• **INSTRUCTIONS TO FOLLOW**
Write out the entries below in full, exactly as given.
*** Block opens ***
(** * lunafirpay: payment dispatch and settlement engine

    A shallow embedding of the parts of the gateway that the specification
    talks about: the fee arithmetic, the MD5 signature codec, the channel
    eligibility filter, the order table operations, the request handlers
    up to order creation, and the callback / settlement pipeline; and of
    the code around them: the identity card check, the channel
    administration, the helpers for random strings and PEM keys, the V1
    routes, the order queries, the automatic closing of channels, the
    whitelist of callback domains, pausing and restoring merchants, the
    store of verification codes and the client address.

    Conventions of the embedding.
    - A JavaScript number is a [number]: NaN, an infinity, or a finite
      value, a binary64 double carried as the rational it stands for.
      Parsing, the division of a rate by 100 and the product and the sum
      of the fee lines round to the nearest double, the one with the even
      significand of two equally near; a product or sum beyond the largest
      double is left out.  The difference [money - fee_money] of a
      settlement and the balance it is added to are taken exactly.  A
      numeric column of a row holds the number its statement was given.
    - A JavaScript string is a [string] of bytes (ASCII text).
    - An SQL table is the list of its rows in primary-key order.
    - Calls that leave the repository (the plugins, RSA and MD5 request
      verification of utils/payment, the HTTP client) are parameters. *)

From Stdlib Require Import List ZArith NArith QArith Qround Qabs Bool Lia Lqa.
From Stdlib Require Import QArith.Qpower.
From Stdlib Require Import Strings.String Strings.Ascii.
From Stdlib Require Import Numbers.DecimalString.
From Stdlib Require Numbers.DecimalZ Numbers.DecimalPos.
From Stdlib Require Import Sorting.Permutation Sorting.Sorted.
Import ListNotations.

Local Open Scope string_scope.
Local Open Scope Z_scope.

(* ================================================================== *)
(** * Part I.  JavaScript values and the built-ins the code relies on  *)
(* ================================================================== *)

Module JS.

(** A JavaScript Number. *)
Inductive number : Type :=
| NaN
| Inf (negative : bool)
| Fin (q : Q).

(** The primitive values that reach the functions below. *)
Inductive value : Type :=
| VUndefined
| VNull
| VBool (b : bool)
| VNum (n : number)
| VStr (s : string).

(** Equality of numbers as [===] sees it on non-NaN values. *)
Definition num_eq (a b : number) : Prop :=
  match a, b with
  | Fin x, Fin y => (x == y)%Q
  | Inf s, Inf t => s = t
  | _, _ => False
  end.
(** The world of a test: one mock stub and no adapter yet. *)
Definition world (stub : MockStub) : World MockStub :=
  mkWorld stub [] ∅ ∅ ∅.

(** "0000000000000address", the address of the test suite. *)
Definition addr : Address := list_byte_of_string "0000000000000address".

(** acm.Account{Address: addr, Balance: b, Code: code} *)
Definition an_account (b : Z) (code : bytes) : Account :=
  mkAccount addr [] 0 b code ZeroPermissions.

(** A read ledger that holds the account at its address. *)
Definition ledger_of (acc : Account) : gmap string bytes :=
  {[ hex_encode true (Address_ acc) := fst (marshal acc) ]}.

(** The world after [NewStateManager(mockStub)]; the adapter is at 0. *)
Definition started (ledger : gmap string bytes) : World MockStub :=
  after NewStateManager (world (mock ledger)).

Definition sm : loc := 0%nat.

(** The world of the tests on an account of balance [b]. *)
Definition funded (b : Z) : World MockStub :=
  started (ledger_of (an_account b [])).

(** The world after a subtraction that the balance does not cover: the
    insufficient-balance error is latched. *)
Definition overdrawn : World MockStub :=
  after (SubtractFromBalance sm addr 200) (funded 123).

(** The same world with an empty latch: the account was read, and no
    subtraction failed. *)
Definition solvent : World MockStub :=
  after (GetBalance sm addr) (funded 123).

Definition overdrawn_error : Exception :=
  traced (mkException ErrorCodeInsufficientBalance
    (sprintf
       "insufficient funds: attempt to subtract %v from the balance of %s"
       [ArgUint64 200; ArgAddress addr])).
*** Block closes ***
• **EXERCISE RESULT**
(** * lunafirpay: payment dispatch and settlement engine

    A shallow embedding of the parts of the gateway that the specification
    talks about: the fee arithmetic, the MD5 signature codec, the channel
    eligibility filter, the order table operations, the request handlers
    up to order creation, and the callback / settlement pipeline; and of
    the code around them: the identity card check, the channel
    administration, the helpers for random strings and PEM keys, the V1
    routes, the order queries, the automatic closing of channels, the
    whitelist of callback domains, pausing and restoring merchants, the
    store of verification codes and the client address.

    Conventions of the embedding.
    - A JavaScript number is a [number]: NaN, an infinity, or a finite
      value, a binary64 double carried as the rational it stands for.
      Parsing, the division of a rate by 100 and the product and the sum
      of the fee lines round to the nearest double, the one with the even
      significand of two equally near; a product or sum beyond the largest
      double is left out.  The difference [money - fee_money] of a
      settlement and the balance it is added to are taken exactly.  A
      numeric column of a row holds the number its statement was given.
    - A JavaScript string is a [string] of bytes (ASCII text).
    - An SQL table is the list of its rows in primary-key order.
    - Calls that leave the repository (the plugins, RSA and MD5 request
      verification of utils/payment, the HTTP client) are parameters. *)

From Stdlib Require Import List ZArith NArith QArith Qround Qabs Bool Lia Lqa.
From Stdlib Require Import QArith.Qpower.
From Stdlib Require Import Strings.String Strings.Ascii.
From Stdlib Require Import Numbers.DecimalString.
From Stdlib Require Numbers.DecimalZ Numbers.DecimalPos.
From Stdlib Require Import Sorting.Permutation Sorting.Sorted.
Import ListNotations.

Local Open Scope string_scope.
Local Open Scope Z_scope.

(* ================================================================== *)
(** * Part I.  JavaScript values and the built-ins the code relies on  *)
(* ================================================================== *)

Module JS.

(** A JavaScript Number. *)
Inductive number : Type :=
| NaN
| Inf (negative : bool)
| Fin (q : Q).

(** The primitive values that reach the functions below. *)
Inductive value : Type :=
| VUndefined
| VNull
| VBool (b : bool)
| VNum (n : number)
| VStr (s : string).

(** Equality of numbers as [===] sees it on non-NaN values. *)
Definition num_eq (a b : number) : Prop :=
  match a, b with
  | Fin x, Fin y => (x == y)%Q
  | Inf s, Inf t => s = t
  | _, _ => False
  end.
(** The world of a test: one mock stub and no adapter yet. *)
Definition world (stub : MockStub) : World MockStub :=
  mkWorld stub [] ∅ ∅ ∅.

(** "0000000000000address", the address of the test suite. *)
Definition addr : Address := list_byte_of_string "0000000000000address".

(** acm.Account{Address: addr, Balance: b, Code: code} *)
Definition an_account (b : Z) (code : bytes) : Account :=
  mkAccount addr [] 0 b code ZeroPermissions.

(** A read ledger that holds the account at its address. *)
Definition ledger_of (acc : Account) : gmap string bytes :=
  {[ hex_encode true (Address_ acc) := fst (marshal acc) ]}.

(** The world after [NewStateManager(mockStub)]; the adapter is at 0. *)
Definition started (ledger : gmap string bytes) : World MockStub :=
  after NewStateManager (world (mock ledger)).

Definition sm : loc := 0%nat.

(** The world of the tests on an account of balance [b]. *)
Definition funded (b : Z) : World MockStub :=
  started (ledger_of (an_account b [])).

(** The world after a subtraction that the balance does not cover: the
    insufficient-balance error is latched. *)
Definition overdrawn : World MockStub :=
  after (SubtractFromBalance sm addr 200) (funded 123).

(** The same world with an empty latch: the account was read, and no
    subtraction failed. *)
Definition solvent : World MockStub :=
  after (GetBalance sm addr) (funded 123).

Definition overdrawn_error : Exception :=
  traced (mkException ErrorCodeInsufficientBalance
    (sprintf
       "insufficient funds: attempt to subtract %v from the balance of %s"
       [ArgUint64 200; ArgAddress addr])).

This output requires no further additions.